Could you print the lines below exactly, from the one holding "part_relatives := (ix_relative" through the last line, with no other output?
══ Records provided ══
(* ===== verification/OperandCorrect.v ===== *)
(** The operand grammar, and [src/dxbc/dxbc_operand.c] as its exact reader: the
    parser accepts exactly the encodings of operands, loses nothing of them, and
    owns exactly the blocks of the operand it returns. *)

From stdpp Require Import gmultiset.
From S2P Require Import Prelude UnityCommon Hash Document DocumentFormat Heap ByteStream.
From S2P Require Import Decoder Signature SignatureCorrect SignatureParse Operand.

#[local] Set Warnings "-register-all".

(** * The grammar *)

Definition words_bytes (ws : list Z) : list byte := ws ≫= le_bytes 4.

(** An operand as its parts: the first token, the extension tokens with what they
    say, the immediate words, the indices. *)
Fixpoint with_indices (op : DXBCOperand) (dimension : nat) (ixs : list operand_index) : DXBCOperand :=
  match ixs with
  | [] => op
  | ix :: ixs => with_indices (with_index op dimension ix) (S dimension) ixs
  end.

Definition assemble (token0 : Z) (exts : list Z) (m : modifier_state) (words : list Z)
    (ixs : list operand_index) : DXBCOperand :=
  with_swizzle (with_indices (with_immediates (operand_fields token0 exts m) token0 words) 0 ixs)
    token0.

(** The extension tokens follow each other while bit 31 is set. *)
Fixpoint extension_chain (more : bool) (m : modifier_state) (exts : list Z) : option modifier_state :=
  match more, exts with
  | false, [] => Some m
  | true, ext :: exts =>
      m ← extension_step m ext; extension_chain (token_extended ext) m exts
  | _, _ => None
  end.

Inductive valid_index (P : DXBCOperand -> Prop) : operand_index -> Prop :=
| immediate32_index v :
    in_u32 v ->
    valid_index P {| ix_representation := 0; ix_immediate := Some v; ix_relative := None |}
| immediate64_index v :
    in_u64 v ->
    valid_index P {| ix_representation := 1; ix_immediate := Some v; ix_relative := None |}
| relative_index r :
    P r -> valid_index P {| ix_representation := 2; ix_immediate := None; ix_relative := Some r |}
| relative32_index v r :
    in_u32 v -> P r ->
    valid_index P {| ix_representation := 3; ix_immediate := Some v; ix_relative := Some r |}
| relative64_index v r :
    in_u64 v -> P r ->
    valid_index P {| ix_representation := 4; ix_immediate := Some v; ix_relative := Some r |}.

(** The first token allows the rest. *)
Record valid_token (token0 : Z) : Prop := {
  token_word : in_u32 token0;
  token_components : component_count_code token0 <> 3;
  token_selection : ~ (component_count_code token0 = 2 /\ selection_mode token0 = 3);
  token_immediate : is_immediate_type (operand_token_type token0) = true ->
    component_count_code token0 = 1 \/ component_count_code token0 = 2;
}.

Inductive is_operand : DXBCOperand -> Prop :=
| operand_intro token0 exts m words ixs :
    valid_token token0 ->
    Forall in_u32 exts -> extension_chain (token_extended token0) no_modifier exts = Some m ->
    Forall in_u32 words -> Z.of_nat (length words) = immediate_word_count token0 ->
    Z.of_nat (length ixs) = index_dimension token0 ->
    (forall k ix, ixs !! k = Some ix ->
      ix_representation ix = index_representation token0 (Z.of_nat k)) ->
    Forall (valid_index is_operand) ixs ->
    is_operand (assemble token0 exts m words ixs).

(** The words of an index. *)
Definition encode_index (representation value : Z) (relative : list Z) : list Z :=
  switch representation
    [(0, [value]); (1, [value mod 2 ^ 32; value / 2 ^ 32]); (2, relative);
     (3, value :: relative); (4, value mod 2 ^ 32 :: value / 2 ^ 32 :: relative)] [].

(** The words of an operand, read off its fields. *)
Fixpoint encode_operand (op : DXBCOperand) : list Z :=
  let index k relative :=
    if Z.of_nat k <? op_register_index_dim op then
      encode_index (nth k (op_index_representations op) 0) (nth k (op_index_values op) 0)
        (match relative with Some r => encode_operand r | None => [] end)
    else [] in
  op_raw_token op :: op_extended_tokens op ++
  take (Z.to_nat (op_immediate_word_count op)) (op_immediate_words op) ++
  index 0%nat (op_rel_op0 op) ++ index 1%nat (op_rel_op1 op) ++ index 2%nat (op_rel_op2 op).

(** How many operand tokens it has. *)
Fixpoint operand_tokens (op : DXBCOperand) : Z :=
  let relative r := match r with Some r => operand_tokens r | None => 0 end in
  1 + relative (op_rel_op0 op) + relative (op_rel_op1 op) + relative (op_rel_op2 op).

(** The blocks it owns, its own excluded. *)
Fixpoint owned_blocks (op : DXBCOperand) : ledger :=
  let relative r := match r with Some r => owned_blocks r ⊎ {[+ OPERAND_SIZE +]} | None => ∅ end in
  relative (op_rel_op0 op) ⊎ relative (op_rel_op1 op) ⊎ relative (op_rel_op2 op) ⊎
  match op_extended_tokens op with [] => ∅ | l => {[+ Z.of_nat (length l) * 4 +]} end.

(** The same of an index. *)
Definition index_words (ix : operand_index) : list Z :=
  encode_index (ix_representation ix) (default 0 (ix_immediate ix))
    (match ix_relative ix with Some r => encode_operand r | None => [] end).
Definition index_tokens (ix : operand_index) : Z :=
  match ix_relative ix with Some r => operand_tokens r | None => 0 end.
Definition index_blocks (ix : operand_index) : ledger :=
  match ix_relative ix with Some r => owned_blocks r ⊎ {[+ OPERAND_SIZE +]} | None => ∅ end.
Definition token_blocks (exts : list Z) : ledger :=
  match exts with [] => ∅ | _ => {[+ Z.of_nat (length exts) * 4 +]} end.

(** * What an assembled operand holds *)

Lemma land_low (a n : Z) : 0 <= n -> 0 <= Z.land a (2 ^ n - 1) < 2 ^ n.
Proof. intros. rewrite land_ones_mod by done. apply Z.mod_pos_bound. lia. Qed.

Lemma index_dimension_range token0 : 0 <= index_dimension token0 < 4.
Proof. apply (land_low _ 2). lia. Qed.

Lemma immediate_count_cases token0 :
  immediate_word_count token0 = 0 /\ is_immediate_type (operand_token_type token0) = false \/
  is_immediate_type (operand_token_type token0) = true /\ 1 <= immediate_word_count token0 <= 8.
Proof.
  unfold immediate_word_count, encoded_component_count.
  destruct (is_immediate_type _); [right|by left]. split; [done|].
  destruct (component_count_code token0 =? 1), (_ =? OPERAND_TYPE_IMMEDIATE64); lia.
Qed.

(** The fields an encoding reads. *)
Record operand_parts := {
  part_token : Z;
  part_extensions : list Z;
  part_words : list Z;
  part_dimension : Z;
  part_representations : list Z;
  part_values : list Z;
  part_relatives : list (option DXBCOperand);
}.

Definition parts (op : DXBCOperand) : operand_parts :=
  {| part_token := op_raw_token op; part_extensions := op_extended_tokens op;
     part_words := take (Z.to_nat (op_immediate_word_count op)) (op_immediate_words op);
     part_dimension := op_register_index_dim op;
     part_representations := op_index_representations op; part_values := op_index_values op;
     part_relatives := [op_rel_op0 op; op_rel_op1 op; op_rel_op2 op] |}.

(** What an index loop does to them. *)
Definition parts_with_index (p : operand_parts) (k : nat) (ix : operand_index) : operand_parts :=
  {| part_token := part_token p; part_extensions := part_extensions p; part_words := part_words p;
     part_dimension := part_dimension p;
     part_representations := <[k := ix_representation ix]> (part_representations p);
     part_values := match ix_immediate ix with
                    | Some v => <[k := v]> (part_values p) | None => part_values p end;
     part_relatives := <[k := ix_relative ix]> (part_relatives p) |}.

Lemma parts_swizzle op token0 : parts (with_swizzle op token0) = parts op.
Proof.
  unfold with_swizzle. destruct (is_immediate_type _); [done|].
  destruct (selection_mode token0 =? 1); [done|]. by destruct (selection_mode token0 =? 2).
Qed.

Lemma parts_index op k ix :
  (k < 3)%nat -> parts (with_index op k ix) = parts_with_index (parts op) k ix.
Proof.
  intros Hk. destruct ix as [r [v|] rel]; destruct k as [|[|[|k]]]; try lia; reflexivity.
Qed.

Lemma parts_base token0 exts m words :
  Z.of_nat (length words) = immediate_word_count token0 ->
  parts (with_immediates (operand_fields token0 exts m) token0 words) =
    {| part_token := token0; part_extensions := exts; part_words := words;
       part_dimension := index_dimension token0; part_representations := [0; 0; 0];
       part_values := [0; 0; 0]; part_relatives := [None; None; None] |}.
Proof.
  intros Hl. unfold with_immediates.
  destruct (immediate_count_cases token0) as [[Hz Himm]|[Himm Hc]]; rewrite Himm; cbn [negb].
  - rewrite Hz in Hl. by destruct words.
  - assert (Ht : take (Z.to_nat (Z.of_nat (length words))) (take 8 (words ++ replicate 8 0)) = words).
    { rewrite Nat2Z.id, take_take, Nat.min_l by lia. by rewrite take_app_length. }
    destruct (_ =? OPERAND_TYPE_IMMEDIATE32);
      [destruct (immediate_values token0 _ words)|destruct (immediate_values token0 _ (word_pairs words))];
      (transitivity {| part_token := token0; part_extensions := exts;
         part_words := take (Z.to_nat (Z.of_nat (length words))) (take 8 (words ++ replicate 8 0));
         part_dimension := index_dimension token0; part_representations := [0; 0; 0];
         part_values := [0; 0; 0]; part_relatives := [None; None; None] |};
       [reflexivity|by rewrite Ht]).
Qed.

(** Encoding, counting and ownership through the parts. *)
Lemma encode_parts op :
  encode_operand op =
    part_token (parts op) :: part_extensions (parts op) ++ part_words (parts op) ++
    ([0; 1; 2]%nat ≫= fun k =>
       if Z.of_nat k <? part_dimension (parts op) then
         encode_index (nth k (part_representations (parts op)) 0) (nth k (part_values (parts op)) 0)
           (match nth k (part_relatives (parts op)) None with
            | Some r => encode_operand r | None => [] end)
       else []).
Proof. destruct op. cbn -[Z.of_nat]. rewrite app_nil_r. reflexivity. Qed.

Lemma operand_tokens_parts op :
  operand_tokens op = 1 + foldr Z.add 0 ((fun r => match r with Some r => operand_tokens r | None => 0 end)
                                           <$> part_relatives (parts op)).
Proof. destruct op. cbn. lia. Qed.

Lemma owned_blocks_parts op :
  owned_blocks op =
    foldr disj_union ∅ ((fun r => match r with
      | Some r => owned_blocks r ⊎ {[+ OPERAND_SIZE +]} | None => ∅ end) <$> part_relatives (parts op)) ⊎
    token_blocks (part_extensions (parts op)).
Proof.
  destruct op as [? ? tokens]. cbn. rewrite (right_id_L ∅ (⊎)), !(assoc_L (⊎)). by destruct tokens.
Qed.

Section assembled.
Variables (token0 : Z) (exts words : list Z) (m : modifier_state) (ixs : list operand_index).
Hypothesis Hwords : Z.of_nat (length words) = immediate_word_count token0.
Hypothesis Hixs : (length ixs <= 3)%nat.

Lemma parts_indices :
  parts (with_indices (with_immediates (operand_fields token0 exts m) token0 words) 0 ixs) =
    {| part_token := token0; part_extensions := exts; part_words := words;
       part_dimension := index_dimension token0;
       part_representations := (ix_representation <$> ixs) ++ drop (length ixs) [0; 0; 0];
       part_values := ((fun ix => default 0 (ix_immediate ix)) <$> ixs) ++ drop (length ixs) [0; 0; 0];
       part_relatives := (ix_relative <$> ixs) ++ drop (length ixs) [None; None; None] |}.
Proof.
  pose proof (parts_base token0 exts m words Hwords) as Hb.
  set (base := with_immediates _ _ _) in *.
  destruct ixs as [|a [|b [|c [|d l]]]]; cbn [with_indices].
  - exact Hb.
  - rewrite parts_index, Hb by lia. by destruct a as [? [?|] ?].
  - rewrite !parts_index, Hb by lia. by destruct a as [? [?|] ?], b as [? [?|] ?].
  - rewrite !parts_index, Hb by lia.
    by destruct a as [? [?|] ?], b as [? [?|] ?], c as [? [?|] ?].
  - cbn [length] in Hixs. lia.
Qed.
═══
### Task answer
       part_relatives := (ix_relative <$> ixs) ++ drop (length ixs) [None; None; None] |}.
Proof.
  pose proof (parts_base token0 exts m words Hwords) as Hb.
  set (base := with_immediates _ _ _) in *.
  destruct ixs as [|a [|b [|c [|d l]]]]; cbn [with_indices].
  - exact Hb.
  - rewrite parts_index, Hb by lia. by destruct a as [? [?|] ?].
  - rewrite !parts_index, Hb by lia. by destruct a as [? [?|] ?], b as [? [?|] ?].
  - rewrite !parts_index, Hb by lia.
    by destruct a as [? [?|] ?], b as [? [?|] ?], c as [? [?|] ?].
  - cbn [length] in Hixs. lia.
Qed.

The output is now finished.